Quando Nobile urlò a Ciarelli: «Che cosa hai combinato?»
Il 7 maggio 2012, una settimana dopo l’omicidio, Mimmo Nobile, uno degli ultrà presente al momento del raid dei rom in via Polacchi la sera del primo maggio, decide di raccontare tutto alla squadra...

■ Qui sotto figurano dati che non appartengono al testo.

(** * Audio pipeline of the admission-bot voice client

    A shallow embedding of the numeric core of the repository:

    - [src/utils/audioUtils.ts]: [convertFloat32ToInt16], [downsampleBuffer],
      [floatTo16BitPCM], [base64ToFloat32], and the linear-interpolation
      [AudioProcessor];
    - [src/hooks/audioProcessor.ts]: the nearest-neighbour [AudioProcessor]
      with its accumulate-and-flush buffer;
    - [src/hooks/useVoiceClient.ts] and [src/app/hooks/useAudioRecorder.ts]:
      [playAudio], [scheduleAudioChunk], [stopAudioPlayback];
    - [calculateRMS], the voice-activity energy;
    - the PCM bytes on the wire (the [audio_data] branch of the worklet's
      [onmessage], [onaudioprocess]), the message handlers of the client
      ([ws.onmessage], [onended], the [vad_signal] branch), the transcript
      of [handleWebSocketMessage], [toggleRecording] and [formatTime].

    Numbers.  A JavaScript number is an IEEE-754 binary64 value; it is
    modelled by Rocq's primitive [float], whose operations are the binary64
    ones.  A [Float32Array] element is a [float] that went through [fround],
    an [Int16Array] element is a [Z] that went through [ToInt16].  This is
    the model of the PCM codec and of the capture processor, where the
    properties at stake are bit-exact.

    In [Resampler], [Capture], [Playback] and [Client] the sample
    positions, the sample rates and the playback times are exact rationals
    ([Q]), and the energy of a frame in [VAD] is a real number ([R]): what
    is proved of them there is what the rounding of the machine arithmetic
    does not change (sizes of chunks, order of messages and of playback
    units, ranges of samples).  [Resampler64] holds the resamplers of
    [audioUtils.ts] in binary64, position and ratio included; it is the
    model where the rounding matters, for the count of the output samples
    and the carry between two calls. *)

From Stdlib Require Import String.
From Stdlib Require Import ZArith QArith Qround Qabs Qpower List Bool Lia Lqa.
From Stdlib Require Import Floats Uint63 Zpower.
From Stdlib Require Import Reals.
Import ListNotations.

(* Decimal literals such as 0.005 denote the nearest binary64 value. *)
Set Warnings "-inexact-float".

Local Open Scope Z_scope.

(* ================================================================== *)
(** * ECMAScript numbers *)
(* ================================================================== *)

Module JS.

(** [ToNumber] of an integer small enough to be exact (|z| < 2^53). *)
Definition of_int (z : Z) : float :=
  match z with
  | Z0 => 0%float
  | Zpos _ => of_uint63 (Uint63.of_Z z)
  | Zneg p => (- of_uint63 (Uint63.of_Z (Zpos p)))%float
  end.

(** [Math.fround]: the store into a [Float32Array] rounds the binary64
    value to the nearest binary32 value (ties to even), which is then
    read back as a binary64. *)
Definition fround (x : float) : float :=
  match Prim2SF x with
  | S754_finite s m e => SF2Prim (binary_round 24 128 s m e)
  | _ => x
  end.

(** [truncate(ℝ(x))] of the language specification: the integer part of a
    finite number, rounding toward zero. *)
Definition truncate (x : float) : Z :=
  match Prim2SF x with
  | S754_finite s m e =>
      cond_Zopp s
        (match e with
         | Zneg p => Z.shiftr (Zpos m) (Zpos p)
         | _ => Z.shiftl (Zpos m) e
         end)
  | _ => 0
  end.

(** [ToInt16]: the store into an [Int16Array].  NaN, the infinities and
    the zeros give 0; other values are truncated and wrapped modulo 2^16
    into [-32768, 32767]. *)
Definition ToInt16 (x : float) : Z :=
  let int16bit := truncate x mod 65536 in
  if 32768 <=? int16bit then int16bit - 65536 else int16bit.

(** [Math.min] and [Math.max] on two arguments: NaN if either is NaN,
    and -0 is smaller than +0. *)
Definition Math_min (a b : float) : float :=
  match (a ?= b)%float with
  | FNotComparable => nan
  | FLt => a
  | FGt => b
  | FEq => if get_sign a then a else b
  end.

Definition Math_max (a b : float) : float :=
  match (a ?= b)%float with
  | FNotComparable => nan
  | FGt => a
  | FLt => b
  | FEq => if get_sign a then b else a
  end.

(** The exact rational value of a finite number (0 for NaN and the
    infinities, which the callers exclude). *)
Definition to_Q (x : float) : Q :=
  match Prim2SF x with
  | S754_finite s m e =>
      (inject_Z (cond_Zopp s (Zpos m)) * (2 ^ e))%Q
  | _ => 0%Q
  end.

(** [Math.round]: the nearest integer, ties toward +∞. *)
Definition Math_round (x : float) : Z := Qfloor (to_Q x + (1 # 2)).

Definition is_finite (x : float) : bool :=
  match Prim2SF x with
  | S754_finite _ _ _ | S754_zero _ => true
  | _ => false
  end.

End JS.

(** [a < b] on exact numbers. *)
Definition Qltb (a b : Q) : bool := negb (Qle_bool b a).

(** Typed arrays are lists; a store at an index inside the array replaces
    the element, a store outside is ignored (as typed arrays do). *)
Fixpoint store {A : Type} (arr : list A) (i : nat) (v : A) : list A :=
  match arr, i with
  | [], _ => []
  | _ :: tl, O => v :: tl
  | hd :: tl, S i' => hd :: store tl i' v
  end.

(* ================================================================== *)
(** * PCM codec ([src/utils/audioUtils.ts]) *)
(* ================================================================== *)

Module Codec.
Import JS.

(** The body of the loop of [convertFloat32ToInt16] (and of the inline
    copies in [AudioProcessor.flush] and [onaudioprocess]):
<<
    const s = Math.max(-1, Math.min(1, buffer[l]));
    buf[l] = s < 0 ? s * 0x8000 : s * 0x7FFF;
>>
    The assignment to the [Int16Array] element applies [ToInt16]. *)
Definition sample_to_int16 (v : float) : Z :=
  let s := Math_max (-1)%float (Math_min 1%float v) in
  ToInt16 (if (s <? 0)%float then (s * 0x8000)%float else (s * 0x7FFF)%float).

(** [while (l--) { ... buf[l] = ... }]: the index runs from the last
    element down to the first. *)
Fixpoint convert_loop (l : nat) (buffer : list float) (buf : list Z) : list Z :=
  match l with
  | O => buf
  | S l' => convert_loop l' buffer (store buf l' (sample_to_int16 (nth l' buffer nan)))
  end.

Il 7 maggio 2012, una settimana dopo l’omicidio, Mimmo Nobile, uno degli ultrà presente al momento del raid dei rom in via Polacchi la sera del primo maggio, decide di raccontare tutto alla squadra Mobile. Per prima cosa precisa: «La notte del 2 maggio, nell’immediatezza dell’omicidio del mio amico Rigante Domenico, ero fortemente scosso ed ho riferito, anche per paura di ritorsione, di non essere in grado di riconoscere in volto gli aggressori. In realtà ho ben visto alcuni dei soggetti, in particolare quello che teneva in mano la pistola e che conosco da alcuni anni come Ciarelli Massimo. Questi, appena sono uscito dalla camera a seguito degli spari e delle urla, l’ho notato che impugnava l’arma ed era ancora accovacciato accanto a Rigante Domenico con la pistola puntata verso un fianco. Il Ciarelli appena mi hanotato si è alzato, si è rivolto nei miei confronti e ha esclamato “non lo uccido solo perchè ci sei tu”. Io avendo notato che Rigante Domenico, sdraiato a terra, iniziava a sanguinare gli ho urlato frasi del tipo “cosa hai combinato” per poi spintonarlo verso l’uscita. Nel frattempo ho anche notato un altro zingaro, alto circa un metro e 75 circa, capelli scuri e corti, barba incolta, il quale impugnando un casco colpiva con forza il povero Rigante Domenico alla testa, nonostante era a terra e non si muoveva. Vi era un altro ragazzo rom, che non saprei descrivere ulteriormente, il quale, dopo che io avevo cacciato di casa Ciarelli Massimo, tornava indietro e avventandosi contro di me mi minacciava dicendomi «Vi dovete fare i fatti vostri».
Due anni e mezzo dopo, lo stesso Nobile, alla vigilia del processo di secondo grado ai Ciarelli, scrive al Centro per dire pubblicamente:«Non ho intenzione di giustificare un atto che ritengo eccessivo, la morte a livello affettivo è irreparabile, però voglio dire che quella sera si è consumata una disgrazia. (...)Questa non è una giustificazione per chi è responsabile di quella tragedia, ma credo che non vi fosse intenzione di uccidere, anche perché quella sera fu sparato un solo colpo al mio amico Domenico e non posso dimenticare le parole di Massimo Ciarelli che a me si rivolgeva dicendo che per questa volta era solo una lezione (...)».